Quels sont les aspects négatifs de ce mode de vie ?
Ana n’observe pas vraiment de point négatif, mais avoue qu’il est parfois fatiguant d’être 24h/24 avec ses enfants. Elle aimerait trouver plus de temps pour elle. Cependant elle n’envisage aucunement de revenir en arrière car ses enfants sont super épanouis et bien dans leur peau. Ils ont une meilleure estime d’eux-mêmes.
Quelle est la réaction de votre entourage ?
Leurs amis et famille se montrent compréhensifs, ils apportent du soutien, respectent leur choix, approuvent leur décision pour certains. Ana et son mari répondent à leurs questions au fur et à mesure. Leur entourage est cependant préoccupé par un possible manque de sociabilité. Mais au final c’est le contraire qui se produit : les enfants sont plus ouverts aux autres. Auparavant ils pouvaient être violents physiquement et verbalement. Ces comportements ont disparu.
Comment se passent les inspections ?
La 1ère inspection est compliquée, les autres se déroulent beaucoup mieux avec des inspecteurs ouverts, à l’écoute, compréhensifs vis avis du choix de déscolariser.
Ana et son mari jouent le jeu, réservent un bon accueil aux inspecteurs afin de leur faciliter la tâche. Ils pensent l’inspection nécessaire pour les familles IEF car sont conscients des dérives possibles. Ces contrôles leur permettent également de se remettre en question sur certains points. Cependant, être jugés sur leur façon d’éduquer leurs enfants n’est pas toujours facile à recevoir.
Pour Romain, le contrôle a eu lieu fin mars.

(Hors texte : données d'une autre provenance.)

(** * Giga Pong client: the synchronisation and presentation loop

    A shallow embedding of [src/js/game.js] (class [PongGame]) and of
    [src/js/config.js] (the [CONFIG] object), followed by the properties
    of the dimension reconciler, the inbound message handler, the input
    sampler, the outbound gate and the renderer.

    JavaScript numbers are IEEE-754 binary64 values.  The program text is
    embedded over an interface of the numeric operations it uses
    ([JSNumber]), which is instantiated with Rocq's primitive binary64
    floats: the arithmetic the program runs on. *)

From stdpp Require Import gmap strings.
From Stdlib Require Import ZArith QArith Qpower Lqa Floats Uint63 Ascii String.

Close Scope Q_scope.
Local Open Scope string_scope.

(** ** Numbers *)

(** The numeric operations that occur in [game.js]. *)
Class JSNumber (num : Type) := {
  num_lit : Z -> num;              (* an integer literal of the program *)
  num_nan : num;                   (* NaN *)
  num_div : num -> num -> num;     (* a / b *)
  num_mul : num -> num -> num;     (* a * b *)
  num_gt : num -> num -> bool;     (* a > b *)
  num_lt : num -> num -> bool;     (* a < b *)
  num_seq : num -> num -> bool;    (* a === b on two numbers *)
  num_truthy : num -> bool;        (* ToBoolean: neither a zero nor NaN *)
  num_finite : num -> bool;        (* neither an infinity nor NaN *)
  Math_PI : num                    (* Math.PI *)
}.

(** What the properties use of the numbers: a number that is [=== 0] is
    falsy. *)
Class JSNumberLaws (num : Type) `{JSNumber num} := {
  num_zero_falsy :
    forall n : num, num_seq n (num_lit 0) = true -> num_truthy n = false
}.

(** An integer literal as a binary64 value (exact below 2^53). *)
Definition float_lit (z : Z) : float :=
  match z with
  | Z0 => 0%float
  | Zpos _ => PrimFloat.of_uint63 (Uint63.of_Z z)
  | Zneg p => PrimFloat.opp (PrimFloat.of_uint63 (Uint63.of_Z (Zpos p)))
  end.

(** binary64: the numbers of the running program. *)
#[export] Instance float_number : JSNumber float := {|
  num_lit := float_lit;
  num_nan := PrimFloat.nan;
  num_div := PrimFloat.div;
  num_mul := PrimFloat.mul;
  num_gt := fun a b => PrimFloat.ltb b a;
  num_lt := PrimFloat.ltb;
  num_seq := PrimFloat.eqb;
  num_truthy := fun a => negb (PrimFloat.is_zero a || PrimFloat.is_nan a);
  num_finite := is_finite;
  Math_PI := 0x1.921fb54442d18p+1%float
|}.

(** ** Values *)

(** The values that [JSON.parse] can produce, and [undefined].  An object
    is the list of its own properties; a lookup takes the first entry
    with the key. *)
#[warnings="-register-all"]
Inductive value {num : Type} : Type :=
| VUndefined
| VNull
| VBool (b : bool)
| VNum (n : num)
| VStr (s : string)
| VArr (items : list value)
| VObj (props : list (string * value)).
Arguments value : clear implicits.

(** The content of an inbound [event.data]: text that [JSON.parse]
    rejects, or text that denotes a JSON value. *)
Inductive frame {num : Type} : Type :=
| Malformed
| Json (message : value num).
Arguments frame : clear implicits.

(** Exceptions of the platform that the program can meet. *)
Inductive exn : Type :=
| SyntaxError          (* JSON.parse on text that is not JSON *)
| TypeError            (* a property read on undefined or null; the
                          conversion of an object that has no callable
                          toString *)
| InvalidStateError    (* WebSocket.send while CONNECTING *)
| IndexSizeError.      (* CanvasRenderingContext2D.arc, negative radius *)

Inductive completion (A : Type) : Type :=
| Normal (a : A)
| Throw (e : exn).
Arguments Normal {A} a.
Arguments Throw {A} e.

(** ** CONFIG (config.js) *)

Module CONFIG.

(** [window.ENV?.BACKEND_WS_URL || 'ws://localhost:8000/api/v1/game/ws'];
    the argument is the value of [window.ENV?.BACKEND_WS_URL] when it is
    a string. *)
Definition WEBSOCKET_URL (env : option string) : string :=
  match env with
  | Some u => if String.eqb u "" then "ws://localhost:8000/api/v1/game/ws" else u
  | None => "ws://localhost:8000/api/v1/game/ws"
  end.

Definition CANVAS_WIDTH : Z := 800.
Definition CANVAS_HEIGHT : Z := 600.

Definition PADDLE_COLOR : string := "#FFFFFF".
Definition BALL_COLOR : string := "#FFFFFF".

Definition COLORS_BACKGROUND : string := "#000000".
Definition COLORS_TEXT : string := "#FFFFFF".
Definition COLORS_BOUNDARY : string := "#444444".

Record ControlScheme : Type := {
  UP : string;
  DOWN : string;
  LEFT : string;
  RIGHT : string
}.

Definition PLAYER1 : ControlScheme :=
  {| UP := "w"; DOWN := "s"; LEFT := "a"; RIGHT := "d" |}.

Definition PLAYER2 : ControlScheme :=
  {| UP := "ArrowUp"; DOWN := "ArrowDown";
     LEFT := "ArrowLeft"; RIGHT := "ArrowRight" |}.

End CONFIG.

(** ** Strings *)

(** A string is its text in UTF-8; a string of ASCII characters is the
    sequence of its characters.  On such a string
    [String.prototype.toLowerCase] maps A-Z to a-z and leaves every other
    character: [ascii_toLowerCase].  This is the case of the
    [CONFIG.CONTROLS] entries and of the key identifiers of a Latin
    keyboard; [toLowerCase] below hands every other string to the host. *)
Definition lower_ascii (c : ascii) : ascii :=
  let n := nat_of_ascii c in
  if (65 <=? n)%nat && (n <=? 90)%nat then ascii_of_nat (n + 32) else c.

Fixpoint ascii_toLowerCase (s : string) : string :=
  match s with
  | EmptyString => EmptyString
  | String c rest => String (lower_ascii c) (ascii_toLowerCase rest)
  end.

Fixpoint is_ascii (s : string) : bool :=
  match s with
  | EmptyString => true
  | String c rest => (nat_of_ascii c <? 128)%nat && is_ascii rest
  end.

(** ** The host platform *)

(** Functions of the platform whose results the program only passes
    on.  Every statement below holds for any host.
    - [StringToNumber]: ECMAScript's ToNumber on a string;
    - [NumberToString]: ECMAScript's ToString on a number;
    - [reflect_width n], [reflect_height n]: what [canvas.width] (resp.
      [canvas.height]) reads after a value that converts to the number
      [n] has been assigned to it (the conversion to an unsigned long of
      the DOM attribute);
    - [UnicodeToLowerCase]: [String.prototype.toLowerCase] on a string
      that has a character outside ASCII. *)
Class Host (num : Type) := {
  StringToNumber : string -> num;
  NumberToString : num -> string;
  reflect_width : num -> num;
  reflect_height : num -> num;
  UnicodeToLowerCase : string -> string
}.

Section Program.

Context {num : Type} `{JSNumber num} `{Host num}.

(** *** Operations on values *)

(** [String.prototype.toLowerCase]. *)
Definition toLowerCase (s : string) : string :=
  if is_ascii s then ascii_toLowerCase s else UnicodeToLowerCase s.

(** [Object.prototype.hasOwnProperty]. *)
Definition hasOwnProperty (props : list (string * value num)) (key : string)
  : bool :=
  existsb (fun entry => String.eqb (fst entry) key) props.

(** [Array.prototype.join] with the separator [","], over the conversion
    [convert] of an element to a string: the elements are converted from
    left to right, [undefined] and [null] as the empty string. *)
Definition Array_join (convert : value num -> completion string)
  : list (value num) -> completion string :=
  fix join (items : list (value num)) : completion string :=
    match items with
    | [] => Normal EmptyString
    | item :: rest =>
      match
        match item with
        | VUndefined | VNull => Normal EmptyString
        | _ => convert item
        end
      with
      | Throw e => Throw e
      | Normal first =>
        match rest with
        | [] => Normal first
        | _ :: _ =>
          match join rest with
          | Throw e => Throw e
          | Normal others => Normal (first +:+ "," +:+ others)
          end
        end
      end
    end.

L’inspecteur s’est montré respectueux des lois et de l’enfant. Les parents ont également apprécié les connaissances en matière de troubles dyslexiques de la conseillère pédagogique qui l’accompagnait. La famille n’appréhende plus les inspections.
Comment s’est passée votre propre scolarité ?
Bonne élève, Ana rentrait dans le moule. Elle a eu son bac avec mention, puis a fait un BTS de comptabilité en apprentissage. Malgré cette belle image, « l’école était un enfer » : Ana était en décalage avec les autres enfants, et en souffrance socialement. Elle a voulu arrêter rapidement ses études. Lorsque ses enfants sont diagnostiqués HP, Ana se reconnaît, elle a l’impression que l’on parle d’elle. Elle passe donc également les tests et obtient les mêmes résultats que ses enfants. A ce moment, la lumière se fait sur les raisons de sa souffrance scolaire.
Avez-vous des conseils à donner à des familles désirant se lancer dans l’aventure de l’IEF ?
- Bien lire les lois pour savoir quels sont ses droits. Rien n’est irréversible, mais il y a des conséquences.
- Visionner le film “Etre et devenir”, regarder des blogs. L’image de l’IEF peut être super, mais se renseigner aussi sur les autres aspects, les inspections…
- S’assurer de l’adhésion des enfants
Dans le cas de Ana, pour les plus grands la décision finale leur est revenue. L’école est dure mais les enfants peuvent y trouver des amis. Ana ne voulait pas les priver de cette amitié scolaire. Le oui pour l’IEF a malgré tout été unanime.
- Trouver du temps pour soi. L’IEF est chronophage, fatiguant et difficile la première année surtout.
- Savoir s’écouter, ne pas insister si l’envie n’est pas présente.
Quelques mots pour évoquer votre IEF ?
« Liberté ». Ce terme correspond bien à Ana qui apprécie cette façon de vivre hors du moule. « Respect et tolérance » des membres de la famille les uns envers les autres, qui amène à une tolérance à l’extérieur. Les enfants sont plus enclins à l’empathie, s’entendent avec des personnes de tous âges.
Un grand merci à Ana pour le temps qu’elle m’a accordé, et pour son partage dont pourront bénéficier de nombreuses familles en recherche d’informations.